Another concept we utilized in the site plan was the separation of guests’ and residents’ cars. Guests use the streets that run side-to-side to access the on-street guest parking, which has 1.5 cars per home. Residents use the lanes that run up and down to access their private garages. To appeal to all markets there is a diverse range of homes, from 1,168 to 1,660 square feet, as well as one-story and two-story homes, within the building configuration:
Site plan for the Neighborhood Townhomes designed by The Evans Group

A. Unit A is a 2 bedroom, 2 bath flat with a one-car garage at 1,168 square feet.
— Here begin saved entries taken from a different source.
(** * Rain scene: raindrops, lightning, scene population and ground splashes

  A shallow embedding of the simulation layer of the rain animation
  (raindrop.ts, the Lightning and RainScene classes, the guardrails and
  street lamps of the roadside, the two Ground classes, and the intensity
  level and volume of the variant with sound) together with the properties
  its specification states and further properties of the code.

  Numbers.  A JavaScript [number] is modelled as an exact rational [Q];
  rounding of IEEE doubles is not modelled.  A double can round onto the
  upper end of a range that the exact value stays below, so the properties
  state the upper end of a range drawn with [Math.random()] as included
  wherever the doubles reach it.  Where a claim turns on such a value, the
  expression is given once more on binary64 numbers ([Binary64]).
  Counters that the code only ever uses as integers (the raindrop
  population) are [Z].

  Host.  [Math.random()], [Date.now()] and [setTimeout] are the only host
  facilities the modelled code touches.  The values the host returns are
  given by two oracles, [random] and [clock]; the k-th call returns the
  k-th value.  A [World] counts the calls made so far and records the
  timers that were scheduled.  [Math.sin] is a parameter as well. *)

From Stdlib Require Import QArith Qminmax Qround Lqa ZArith List Lia Bool.
From Stdlib Require PrimFloat.
Import ListNotations.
B. Unit B is a 2 bedroom, 2 bath flat with a two-car garage at 1,381 square feet.
C. Unit C is a 2 bedroom, 2.5 bath, two-story townhome with a two-car garage at 1,526 square feet.
D. Unit D is a 2 bedroom, 2 bath, two-story townhome with a two-car garage at 1,553 square feet.
E. Unit E is a 3 bedroom, 2 bath, two-story townhome with a two-car garage at 1,660 square feet.
Every home boasts a large screened porch overlooking the lush courtyard and pool environment. Each home has direct access into the house from a one- or two-car garage, and all units have a foyer on the first floor, plus a fireplace, indoor laundry room, spacious kitchen, and a luxurious master bathroom.